Responsible developers train responsible models. Ethics is not optional, it’s a core part of performance.

9. Do Not Ignore Computational Costs
Efficient Fine-Tuning Saves Time and Money

Fine-tuning can get expensive fast. While it’s cheaper than full model training, it still consumes GPU memory, compute time, and developer hours. Many teams forget to estimate and track these costs, leading to runaway expenses.

  • Pitfalls:


    • Running multiple redundant experiments.

    • Not leveraging parameter-efficient fine-tuning.

    • Ignoring memory constraints, causing crashes.

  • Optimization strategies:


    • Use Low-Rank Adaptation (LoRA), adapter tuning, or prefix-tuning, methods that fine-tune only small parts of the model.

    • Batch experiments efficiently; avoid idle time on cloud resources.

    • Profile memory usage before scaling.

Efficiency is a feature, not just of the model, but of your development process.

10. Do Not Catastrophically Forget Pretrained Abilities
Retain the Power of Pretraining

When fine-tuning on niche or highly specific data, developers often forget that the base model had strong general reasoning, language, or logical capabilities. Overwriting too aggressively may cause catastrophic forgetting, where the model loses its foundational skills.

  • Real risks:


    • Your model may forget basic arithmetic, grammar, or conversational flow.
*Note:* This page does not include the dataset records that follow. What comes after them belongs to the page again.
(** ** Reading the log *)

(** The calls a computation sent, given the log before and after. *)
Definition sent_since (w w' : World) : list HttpCall :=
  drop (length (sent w)) (sent w').

(** A call is a pull when it posts to the pull endpoint. *)
Definition is_pull (base : string) (c : HttpCall) : bool :=
  String.eqb (call_method c) "POST"
  && String.eqb (call_url c) (base ++ "/api/pull").

(** A call is a model listing when it gets the tags endpoint. *)
Definition is_tags (base : string) (c : HttpCall) : bool :=
  String.eqb (call_method c) "GET"
  && String.eqb (call_url c) (base ++ "/api/tags").

(** The number of pulls among some calls. *)
Definition count_pulls (base : string) (cs : list HttpCall) : nat :=
  length (filter (fun c => is_pull base c = true) cs).

(** The request says it carries JSON and has a body: the guard of step 4. *)
Definition claims_json (request : Request) : Prop :=
  PyStr.contains "application/json"
    (PyStr.lower (default "" (headers request !! "content-type"))) = true
  /\ body request <> [].

(** ** Start-up configuration

    The module constants as computed from the environment, a mapping from
    names to values.  [MODELS_CACHE_TTL_SEC] goes through [int(...)] and
    stays a parameter. *)

Module PyEnv.

(** [c in chars] *)
Fixpoint char_in (c : ascii) (chars : string) : bool :=
  match chars with
  | EmptyString => false
  | String d r => Ascii.eqb c d || char_in c r
  end.

(** [s.rstrip(chars)]: trailing characters drawn from [chars] go. *)
Fixpoint rstrip_chars (chars s : string) : string :=
  match s with
  | EmptyString => EmptyString
  | String c r =>
      match rstrip_chars chars r with
      | EmptyString =>
          if char_in c chars then EmptyString else String c EmptyString
      | r' => String c r'
      end
  end.

(** Every character of [s] is drawn from [chars]. *)
Fixpoint all_in (chars s : string) : bool :=
  match s with
  | EmptyString => true
  | String c r => char_in c chars && all_in chars r
  end.

(** [os.getenv(key, dflt)] *)
Definition getenv (env : gmap string string) (key dflt : string) : string :=
  default dflt (env !! key).

(** [UPSTREAM_BASE] *)
Definition upstream_base (env : gmap string string) : string :=
  rstrip_chars "/" (getenv env "UPSTREAM_BASE" "http://ollama:11434").

(** [DEFAULT_MODEL] *)
Definition default_model (env : gmap string string) : string :=
  getenv env "DEFAULT_MODEL" "qwen3:8b".

(** [AUTO_PULL] *)
Definition auto_pull (env : gmap string string) : bool :=
  let v := PyStr.lower (PyStr.strip (getenv env "AUTO_PULL" "0")) in
  bool_decide (v ∈ ["1"; "true"; "yes"; "on"]).
(** * lento: retrieval-augmented chat over a fixed corpus

    A shallow embedding of the Go sources under [app/]: the chat handler
    [chatApiHandler], the corpus loader [Init], the retrieval pipeline
    [RunRAG] with [findSimilar], [calcEmbeddings] and [rerank].

    Conventions of the embedding.
    - Go's [int] is the 64-bit integer type; it is modelled by [Z] (the
      arithmetic of the program never leaves the 64-bit range: lengths and
      loop counters only).
    - Go's [float32] is IEEE-754 binary32, modelled bit-exactly by the
      standard library's [spec_float] at precision 24 and exponent bound 128;
      [math.Sqrt] works on binary64 (precision 53, bound 1024).  Every
      product and every sum is rounded on its own, as on amd64, where the
      compiler fuses no multiplication with an addition.
    - Go's [string] is a byte string, modelled by [string].
    - A Go function returning [(T, error)] returns a [result T].
    - Remote endpoints and the file system are a [World]: what each call
      answers.  Every call the program makes is recorded, in order, in a
      trace of [Event]s; a run either returns or panics.
    - Output to the process's standard output ([fmt.Printf], [fmt.Println])
      is not recorded. *)

From Stdlib Require Import ZArith List String Ascii Bool Lia.
From Stdlib Require Import Sorting.Permutation Sorting.Sorted.
From Stdlib Require Import Floats.SpecFloat.
From stdpp Require Import base gmap strings list sorting pretty.

Open Scope string_scope.
Open Scope list_scope.
Open Scope Z_scope.
Lemma main_tabela_no_maximo_500_witness :
  exists df s',
    main Str.ascii_lower argsort_merge rede_300 "notebook" "Menor para maior"
         true ["Novo"] sessao_inicial = (Ok (Some df), s') /\
    List.length df <= 500.
Proof.
  exists (repeat (extrair_dados_produto produto_completo) 10),
         {| chamadas := pedidos "notebook"; tela := [] |}.
  assert (E : main Str.ascii_lower argsort_merge rede_300 "notebook"
                   "Menor para maior" true ["Novo"] sessao_inicial
              = (Ok (Some (repeat (extrair_dados_produto produto_completo) 10)),
                 {| chamadas := pedidos "notebook"; tela := [] |}))
    by reflexivity.
  split; [exact E |].
  apply (main_tabela_no_maximo_500 Str.ascii_lower argsort_merge rede_300
           "notebook" "Menor para maior" true ["Novo"] sessao_inicial
           {| chamadas := pedidos "notebook"; tela := [] |}
           (repeat (extrair_dados_produto produto_completo) 10)
           argsort_merge_ok).
  - intros n req st results H. injection H as _ <-. simpl. lia.
  - exact E.
Defined.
    • It may perform worse on general prompts than the base model.

  • How to avoid:


    • Use a multi-task learning strategy that includes general data alongside domain-specific data.

    • Limit which layers are updated using parameter freezing.

    • Evaluate on both domain-specific and general-purpose prompts to maintain balance.

Customization should not mean isolation, keep the best of both worlds.